#### DATA FOR THE TASK ####

(** A join-room request that is answered with an error leaves the server
    and the socket as they were; and the four errors come in the order of
    the handler: no user for the socket, chips below ten times the requested
    bigBlind, the user already in the room, the room full. *)
Theorem join_room_rejections (w : World.t) (socket : Socket.t)
    (roomId : string) (bigBlind : Q) :
  ((forall scheduled,
      (join_room w socket roomId bigBlind).2 <> joined_room scheduled) ->
   (join_room w socket roomId bigBlind).1 = (w, socket)) /\
  (forall uid user room,
     Socket.userId socket = Some uid ->
     World.users w !! uid = Some user ->
     bigBlind * 10 <= User.chips user ->
     World.gameRooms w !! roomId = Some room ->
     (Exists (fun p => Player.userId p = uid) (Room.players room) ->
      (join_room w socket roomId bigBlind).2 = already_joined) /\
     (Forall (fun p => Player.userId p <> uid) (Room.players room) ->
      (Room.maxPlayers room <= players_count room)%Z ->
      (join_room w socket roomId bigBlind).2 = room_full)).
Proof.
  split.
  - unfold join_room.
    destruct (Socket.userId socket) as [uid|]; [|done].
    destruct (World.users w !! uid) as [user|]; [|done].
    destruct (Qltb _ _); [done|].
    destruct (World.gameRooms w !! roomId) as [room|] eqn:Hr.
    + destruct (existsb _ _).
      { intros _. cbn. by rewrite (insert_id _ _ _ Hr), World_eta. }
      destruct (_ <=? _)%Z.
      { intros _. cbn. by rewrite (insert_id _ _ _ Hr), World_eta. }
      cbn. intros H. exfalso. by eapply H.
    + cbn. intros H. exfalso. by eapply H.
  - intros uid user room Huid Huser Hchips Hr. unfold join_room.
    rewrite Huid, Huser, (proj2 (Qltb_ge _ _) Hchips), Hr. split.
    + intros (p & Hp & Hu)%Exists_exists.
      assert (existsb (fun p => String.eqb (Player.userId p) uid)
                (Room.players room) = true) as ->; [|done].
      apply existsb_exists. exists p. split; [by apply list_elem_of_In|].
      by apply String.eqb_eq.
    + intros Hnew Hfull.
      assert (existsb (fun p => String.eqb (Player.userId p) uid)
                (Room.players room) = false) as ->.
      { apply not_true_is_false. intros (p & Hp & Heq)%existsb_exists.
        apply String.eqb_eq in Heq. apply list_elem_of_In in Hp.
        rewrite Forall_forall in Hnew. by apply (Hnew p). }
      by destruct (Z.leb_spec (Room.maxPlayers room) (players_count room)); [|lia].
Qed.

(** authenticate never touches a room and never changes the chips, the
    password or the id of an account that exists; a failed request changes
    nothing at all; a registration of a free id creates the account with
    10000 chips, and logging in to it afterwards succeeds exactly with the
    password it was registered with. *)
Theorem authenticate_accounts (w : World.t) (socket : Socket.t)
    (userId password : string) (isRegistration : bool) :
  let w' := (authenticate w socket userId password isRegistration).1.1 in
  World.gameRooms w' = World.gameRooms w /\
  World.rcalls w' = World.rcalls w /\
  (forall uid u, World.users w !! uid = Some u ->
     exists u', World.users w' !! uid = Some u' /\
       User.chips u' = User.chips u /\ User.password u' = User.password u /\
       User.id u' = User.id u) /\
  ((authenticate w socket userId password isRegistration).2 = auth_error ->
   (authenticate w socket userId password isRegistration).1 = (w, socket)) /\
  (isRegistration = true -> World.users w !! userId = None ->
   authenticate w socket userId password true
     = (World.mk
          (<[userId := User.mk userId password 10000 (Some (Socket.id socket))]>
             (World.users w))
          (World.gameRooms w) (World.rcalls w),
        Socket.set_userId (Some userId) socket, auth_success userId 10000) /\
   forall socket2 password2,
     (authenticate w' socket2 userId password2 false).2 =
       if String.eqb password password2 then auth_success userId 10000
       else auth_error).
Proof.
  cbv zeta.
  destruct isRegistration.
  - unfold authenticate.
    destruct (World.users w !! userId) as [u0|] eqn:Hu0.
    + repeat split; try done. intros uid u Hu. by exists u.
    + cbn. repeat split; try done.
      * intros uid u Hu. exists u. split; [|done].
        rewrite lookup_insert_ne; [done|]. intros ->. congruence.
      * intros socket2 password2. rewrite lookup_insert_eq. cbn.
        rewrite String.eqb_sym. by destruct (String.eqb password2 password).
  - unfold authenticate.
    destruct (World.users w !! userId) as [u0|] eqn:Hu0.
    + destruct (negb _) eqn:Hpw; cbn.
      * repeat split; try done. intros uid u Hu. by exists u.
      * repeat split; try done.
        intros uid u Hu. destruct (decide (uid = userId)) as [->|Hne].
        -- rewrite lookup_insert_eq. eexists. split; [done|].
           cbn. by assert (u = u0) as -> by congruence.
        -- rewrite lookup_insert_ne by done. by exists u.
    + repeat split; try done. intros uid u Hu. by exists u.
Qed.
Lemma getEntry_app {A} (k : string) (o1 o2 : list (string * A)) :
  getEntry k (o1 ++ o2) =
  match getEntry k o1 with Some v => Some v | None => getEntry k o2 end.
Proof.
  induction o1 as [|[k' v'] o1 IH]; simpl; [done|]. by destruct (decide (k = k')).
Qed.

(** Of several entries with one key, [Object.fromEntries] keeps the last. *)
Lemma getEntry_fromEntries {A} (k : string) (entries : list (string * A)) :
  getEntry k (fromEntries entries) = getEntry k (reverse entries).
Proof.
  unfold fromEntries.
  enough (∀ acc, getEntry k (foldl (λ o kv, assign kv.1 kv.2 o) acc entries) =
                 match getEntry k (reverse entries) with
                 | Some v => Some v
                 | None => getEntry k acc
                 end) as H.
  { rewrite H. by destruct (getEntry k (reverse entries)). }
  induction entries as [|[k' v'] entries IH]; intros acc; simpl; [done|].
  rewrite IH, reverse_cons, getEntry_app, getEntry_assign. simpl.
  destruct (getEntry k (reverse entries)); [done|]. by destruct (decide (k = k')).
Qed.

Lemma getEntry_Some {A} (k : string) (v : A) (o : list (string * A)) :
  getEntry k o = Some v → (k, v) ∈ o.
Proof.
  induction o as [|[k' v'] o IH]; simpl; [done|].
  destruct (decide (k = k')) as [->|]; [intros [= ->]; left|right; auto].
Qed.

Lemma getEntry_is_Some {A} (k : string) (o : list (string * A)) :
  is_Some (getEntry k o) ↔ k ∈ o.*1.
Proof.
  induction o as [|[k' v'] o IH]; simpl.
  - split; [by intros [? [=]]|by intros ?%elem_of_nil].
  - destruct (decide (k = k')) as [->|Hne].
    + split; [left|eauto].
    + rewrite IH, elem_of_cons. split; [by right|by intros [?|?]].
Qed.

Lemma fromEntries_keys {A} (k : string) (entries : list (string * A)) :
  k ∈ (fromEntries entries).*1 ↔ k ∈ entries.*1.
Proof.
  rewrite <-!getEntry_is_Some, getEntry_fromEntries, !getEntry_is_Some.
  by rewrite fmap_reverse, elem_of_reverse.
Qed.
(** C10. A registered socket sends a second join request whose trimmed name
    is not empty and not taken.  The request is accepted and the socket's
    registry entry becomes the new name, while the name it held stays in the
    directory: after any further run, the disconnection of that socket
    included, the old name is still in the directory, no socket holds it,
    and every join request for a name with the same lower-cased form is
    refused as taken. *)
Theorem rejoin_orphans_old_name `{JSString} (s : Server)
    (sid old username : string) :
  reachable s →
  JSMap.get sid (connectedUsers (globals s)) = Some old →
  trim username ≠ "" →
  (∀ name, name ∈ takenUsernames (globals s) →
           toLowerCase name ≠ toLowerCase (trim username)) →
  ∃ s1 out,
    step (UserJoin sid username) s = Some (s1, out) ∧
    JSMap.get sid (connectedUsers (globals s1)) = Some (trim username) ∧
    ∀ tr s2, exec tr s1 = Some s2 →
      old ∈ takenUsernames (globals s2) ∧
      (∀ r, JSMap.get r (connectedUsers (globals s2)) ≠ Some old) ∧
      ∀ r attempt,
        r ∈ sockets s2 →
        trim attempt ≠ "" →
        toLowerCase (trim attempt) = toLowerCase old →
        step (UserJoin r attempt) s2 =
          Some (s2, [SocketEmit r "join-error"
                       (PString "Username is already taken. Please choose another.")]).
Proof.
  intros Hc%reachable_consistent Hg Hne Hfree.
  pose proof (keys_connected s Hc sid old Hg) as Hin.
  pose proof (names_taken s Hc sid old Hg) as Hold.
  destruct (step (UserJoin sid username) s) as [[s1 out]|] eqn:Hstep.
  2:{ apply eq_None_not_Some in Hstep. destruct Hstep.
      eexists. apply step_Some. split; [|done]. by apply bool_decide_eq_true. }
  exists s1, out. split; [done|].
  apply step_Some in Hstep as (_ & -> & _). simpl.
  rewrite on_user_join_accepted by (try apply isTaken_false; done).
  project_state.
  split; [by rewrite JSMap_get_set, decide_True|].
  intros tr s2 Htr.
  assert (orphaned old (globals s2)) as [Hin2 Hfree2].
  { eapply orphaned_exec; [|exact Htr]. split; project_state.
    - by apply elem_of_union_r.
    - intros r. rewrite JSMap_get_set.
      destruct (decide (r = sid)) as [->|Hr].
      + intros [= Heq]. apply (Hfree old Hold). by rewrite Heq.
      + intros Hr'. by apply (names_distinct s Hc r sid old old). }
  split; [done|]. split; [done|].
  intros r attempt Hr Hne' Hlow.
  apply step_same_state; [by apply bool_decide_eq_true | done |].
  simpl. apply on_user_join_taken; [done|].
  apply isTaken_true. by exists old.
Qed.

Lemma rejoin_orphans_old_name_witness :
  ∃ s1 out s2,
    @step latin1 (UserJoin "A" "bob") only_alice = Some (s1, out) ∧
    @exec latin1 [Disconnect "A"; Connection "B"] s1 = Some s2 ∧
    connectedUsers (globals s2) = [] ∧
    "alice" ∈ takenUsernames (globals s2) ∧
    @step latin1 (UserJoin "B" " Alice") s2 =
      Some (s2, [SocketEmit "B" "join-error"
                   (PString "Username is already taken. Please choose another.")]).
Proof.
  assert (Hr : @reachable latin1 only_alice).
  { exists [Connection "A"; UserJoin "A" "alice"]. vm_compute. reflexivity. }
  assert (Hfree : ∀ name, name ∈ takenUsernames (globals only_alice) →
            @toLowerCase latin1 name ≠ @toLowerCase latin1 (@trim latin1 "bob")).
  { intros name Hin. apply elem_of_elements in Hin. vm_compute in Hin.
    apply elem_of_cons in Hin as [->|Hin]; [discriminate | inversion Hin]. }
  destruct (@rejoin_orphans_old_name latin1 only_alice "A" "alice" "bob"
              Hr eq_refl) as (s1 & out & Hstep & _ & Hall);
    [discriminate | exact Hfree |].
  assert (Hs1 : s1 = {| sockets := {["A"]};
                        globals := {| connectedUsers := [("A", "bob")];
                                      takenUsernames := {["alice"; "bob"]} |} |}).
  { vm_compute in Hstep. by injection Hstep as <- _. }
  subst s1.
  pose (s2 := {| sockets := {["B"]};
                 globals := {| connectedUsers := [];
                               takenUsernames := {["alice"]} |} |}).
  assert (Htr : @exec latin1 [Disconnect "A"; Connection "B"]
                  {| sockets := {["A"]};
                     globals := {| connectedUsers := [("A", "bob")];
                                   takenUsernames := {["alice"; "bob"]} |} |}
                = Some s2).
  { vm_compute. reflexivity. }
  destruct (Hall _ s2 Htr) as (Hin & _ & Hrej).
  eexists _, out, s2. split; [exact Hstep|]. split; [exact Htr|].
  split; [reflexivity|]. split; [exact Hin|].
  apply Hrej.
  - compute_done.
  - discriminate.
  - reflexivity.
Defined.

(** ** The directory against the registry *)

(** The names the registry keeps when the entry of [sid] is deleted. *)
Lemma values_delete `{JSString} (s : Server) (sid name x : string) :
  consistent s →
  JSMap.get sid (connectedUsers (globals s)) = Some name →
  x ∈ JSMap.values (JSMap.delete sid (connectedUsers (globals s))) ↔
  x ∈ JSMap.values (connectedUsers (globals s)) ∧ x ≠ name.
Proof.
  intros Hc Hg. split.
  - intros [k Hk]%JSMap_value_get; [|apply JSMap_NoDup_delete, Hc].
    rewrite JSMap_get_delete in Hk.
    destruct (decide (k = sid)) as [|Hne]; [done|]. split.
    + by eapply JSMap_get_value.
    + intros ->. by apply (names_distinct s Hc k sid name name).
  - intros [[k Hk]%JSMap_value_get Hx]; [|apply Hc].
    apply (JSMap_get_value k). rewrite JSMap_get_delete.
    destruct (decide (k = sid)) as [->|]; [congruence | done].
Qed.

(** A step whose join request, if it is one, comes from a socket without an
    entry keeps the directory equal to the set of the registry's names. *)
Lemma directory_consistent_step `{JSString} (e : Event) (s s' : Server)
    (out : list Effect) :
  consistent s → directory_consistent (globals s) →
  join_is_first e (globals s) →
  step e s = Some (s', out) →
  directory_consistent (globals s').
Proof.
  intros Hc Hd Hfirst (_ & -> & _)%step_Some. project_state.
  destruct e as [sid|sid u|sid m now iso|sid|sid|sid];
    try (by rewrite handle_reads_only by done).
  - cbn [handle]. destruct (decide (trim u = "")) as [He|Hne].
    { by rewrite on_user_join_empty. }
    destruct (isTaken (toLowerCase (trim u)) (takenUsernames (globals s))) eqn:Ht.
    { by rewrite on_user_join_taken. }
    rewrite on_user_join_accepted by done.
    unfold directory_consistent in *. project_state.
    simpl in Hfirst. rewrite (JSMap_set_fresh _ _ _ Hfirst).
    unfold JSMap.values. rewrite fmap_app, list_to_set_app_L, Hd.
    apply set_eq. intros x.
    unfold JSMap.values. cbn [fmap list_fmap snd].
    rewrite !elem_of_union, !elem_of_list_to_set, list_elem_of_singleton,
      elem_of_singleton.
    tauto.
  - cbn [handle].
    destruct (JSMap.get sid (connectedUsers (globals s))) as [name|] eqn:Hg.
    + pose proof (truthy_registered s sid name Hc Hg) as Ht.
      rewrite (on_disconnect_registered sid name _ Ht).
      unfold directory_consistent in *. project_state.
      apply set_eq. intros x.
      rewrite elem_of_difference, elem_of_singleton, elem_of_list_to_set.
      rewrite (values_delete s sid name x Hc Hg), Hd.
      by rewrite elem_of_list_to_set.
    + rewrite on_disconnect_unregistered; [done|]. by rewrite Hg.
Qed.
(** C10.  In both backends [delete(title)] and [update(title, rating)] save
    whether or not they changed the collection: on a title that is absent
    they return the file that saving the collection loaded gives, and when
    there is no file they create it, with the header only in the CSV backend
    and with the empty document in the JSON backend. *)
Theorem delete_update_always_save :
  (forall title : key,
      StorageCsv.delete_movie title StorageCsv.Absent = Ok Examples.header_only)
  /\ (forall (title : key) (r : value),
         StorageCsv.update_movie title r StorageCsv.Absent = Ok Examples.header_only)
  /\ (forall title : key,
         StorageJson.delete_movie title StorageJson.Absent = Ok (StorageJson.Document []))
  /\ (forall (title : key) (r : value),
         StorageJson.update_movie title r StorageJson.Absent = Ok (StorageJson.Document []))
  /\ (forall (f : StorageCsv.file) (m : collection) (title : key) (r : value),
         StorageCsv.list_movies f = Ok m -> contains m title = false ->
         StorageCsv.delete_movie title f = Ok (StorageCsv._save_data m)
         /\ StorageCsv.update_movie title r f = Ok (StorageCsv._save_data m))
  /\ (forall (f : StorageJson.file) (m : collection) (title : key) (r : value),
         StorageJson.list_movies f = Ok m -> contains m title = false ->
         StorageJson.delete_movie title f = Ok (StorageJson._save_data m)
         /\ StorageJson.update_movie title r f = Ok (StorageJson._save_data m)).
Proof.
  split; [reflexivity|]. split; [reflexivity|].
  split; [reflexivity|]. split; [reflexivity|]. split.
  - intros f m title r Hload Hc. unfold StorageCsv.list_movies in Hload.
    unfold StorageCsv.delete_movie, StorageCsv.update_movie.
    rewrite Hload. cbn [bind]. rewrite Hc. split; reflexivity.
  - intros f m title r Hload Hc. unfold StorageJson.list_movies in Hload.
    unfold StorageJson.delete_movie, StorageJson.update_movie.
    rewrite Hload. cbn [bind]. rewrite Hc. split; reflexivity.
Qed.

Lemma delete_update_always_save_witness :
  StorageCsv.delete_movie (Some "Z") Examples.csv_abc = Ok (StorageCsv._save_data Examples.abc)
  /\ StorageCsv.update_movie (Some "Z") (PFloat 1) Examples.csv_abc
     = Ok (StorageCsv._save_data Examples.abc).
Proof.
  apply (proj1 (proj2 (proj2 (proj2 (proj2 delete_update_always_save))))
           Examples.csv_abc Examples.abc (Some "Z") (PFloat 1));
    vm_compute; reflexivity.
Defined.
(** The stamping loop of lines 80-81: when it completes, every element
    is stamped, and the list objects of the store are as before. *)
Lemma stamp_loop (c : pystr) (qs : list pyval) :
  forall w w1,
    for_each qs (fun q => py_setitem q key_category (VStr c)) w = (Ok tt, w1) ->
    Forall (stamped c w1) qs
    /\ (forall (a : addr) items, heap w !! a = Some (OList items) ->
                        heap w1 !! a = Some (OList items))
    /\ (forall q, stamped c w q -> stamped c w1 q)
    /\ (qs = [] -> w1 = w).
Proof.
  induction qs as [|q qs IH]; intros w w1 H.
  - injection H as <-. repeat split; auto.
  - simpl in H. apply bind_inv_Ok in H as ([] & w0 & Hq & Hrest).
    apply setitem_inv in Hq as (a & d & -> & Ha & ->).
    apply IH in Hrest as (Hall & Hlists & Hkeep & _). cbn [heap trace] in *.
    assert (Hlt : (a < length (heap w))%nat) by (eapply lookup_lt_Some; eauto).
    repeat split.
    + constructor; [|exact Hall]. apply Hkeep.
      exists a, (dict_set key_category (VStr c) d). repeat split.
      * cbn [heap]. now apply list_lookup_insert_eq.
      * apply dict_get_set_same.
    + intros a' items Ha'. apply Hlists.
      destruct (decide (a = a')) as [->|Hne]; [congruence|].
      now rewrite list_lookup_insert_ne.
    + intros q (a' & d' & -> & Ha' & Hd'). apply Hkeep.
      destruct (decide (a = a')) as [->|Hne].
      * exists a', (dict_set key_category (VStr c) d). repeat split.
        -- cbn [heap]. now apply list_lookup_insert_eq.
        -- apply dict_get_set_same.
      * exists a', d'. repeat split; [|exact Hd'].
        cbn [heap]. now rewrite list_lookup_insert_ne.
    + discriminate.
Qed.

Lemma stamped_is_ref (c : pystr) (w : world) (s : pystr) : ~ stamped c w (VStr s).
Proof. intros (a & d & H & _). discriminate. Qed.

(** The elements of what [generate_questions] returns are stamped dicts. *)
Lemma generate_questions_stamped (E : env) (self : QuestionGenerator)
    (category : pystr) (n m : Z) (w w' : world) (v : pyval) (qs : list pyval) :
  generate_questions E self category n m w = (Ok v, w') ->
  py_iter v w' = (Ok qs, w') ->
  Forall (stamped category w') qs.
Proof.
  intros Hg Hiter.
  pose proof (generate_questions_cases E self category n m w) as Hc. cbv zeta in Hc.
  destruct (generate_try E category _ w) as [[v0|e] w1] eqn:Ht.
  - rewrite Hc in Hg. injection Hg as <- <-.
    rewrite generate_try_unfold in Ht.
    apply bind_inv_Ok in Ht as (response & wa & _ & Ht).
    apply bind_inv_Ok in Ht as (content & wb & _ & Ht).
    apply bind_inv_Ok in Ht as (questions & wc & _ & Ht).
    apply bind_inv_Ok in Ht as (qs0 & wd & Hit0 & Ht).
    apply bind_inv_Ok in Ht as ([] & we & Hloop & Ht).
    injection Ht as <- <-.
    pose proof (py_iter_pure questions wc) as Hp. rewrite Hit0 in Hp. simpl in Hp. subst wd.
    apply stamp_loop in Hloop as (Hall & Hlists & _ & Hnil).
    destruct questions as [| | | |s|a]; try discriminate.
    + simpl in Hit0, Hiter. injection Hit0 as <-. injection Hiter as <-. exact Hall.
    + unfold py_iter in Hit0, Hiter. unfold bind, deref in Hit0, Hiter.
      destruct (heap wc !! a) as [[items|d]|] eqn:Ha; try discriminate.
      * rewrite (Hlists _ _ Ha) in Hiter.
        injection Hit0 as <-. injection Hiter as <-. exact Hall.
      * injection Hit0 as <-.
        destruct d as [|[k x] d].
        -- rewrite (Hnil eq_refl), Ha in Hiter. injection Hiter as <-. constructor.
        -- inversion Hall as [|? ? Hk _]. now apply stamped_is_ref in Hk.
  - rewrite Hc in Hg.
    match type of Hg with
    | generate_handled E ?c e w1 = _ =>
        destruct (generate_handled_cases E c e w1) as [Hh|Hh]; rewrite Hh in Hg
    end; [|discriminate].
    injection Hg as <- <-.
    unfold py_iter, bind, deref in Hiter. simpl in Hiter.
    rewrite lookup_snoc_new in Hiter. injection Hiter as <-. constructor.
Qed.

####

**EXERCISE INSTRUCTIONS:** The first line of the entries above and every line after it, up to and including the line with "(join_room w socket roomId bigBlind).1", should be set down exactly.

**ANSWER TO THIS EXERCISE:**
(** A join-room request that is answered with an error leaves the server
    and the socket as they were; and the four errors come in the order of
    the handler: no user for the socket, chips below ten times the requested
    bigBlind, the user already in the room, the room full. *)
Theorem join_room_rejections (w : World.t) (socket : Socket.t)
    (roomId : string) (bigBlind : Q) :
  ((forall scheduled,
      (join_room w socket roomId bigBlind).2 <> joined_room scheduled) ->
   (join_room w socket roomId bigBlind).1 = (w, socket)) /\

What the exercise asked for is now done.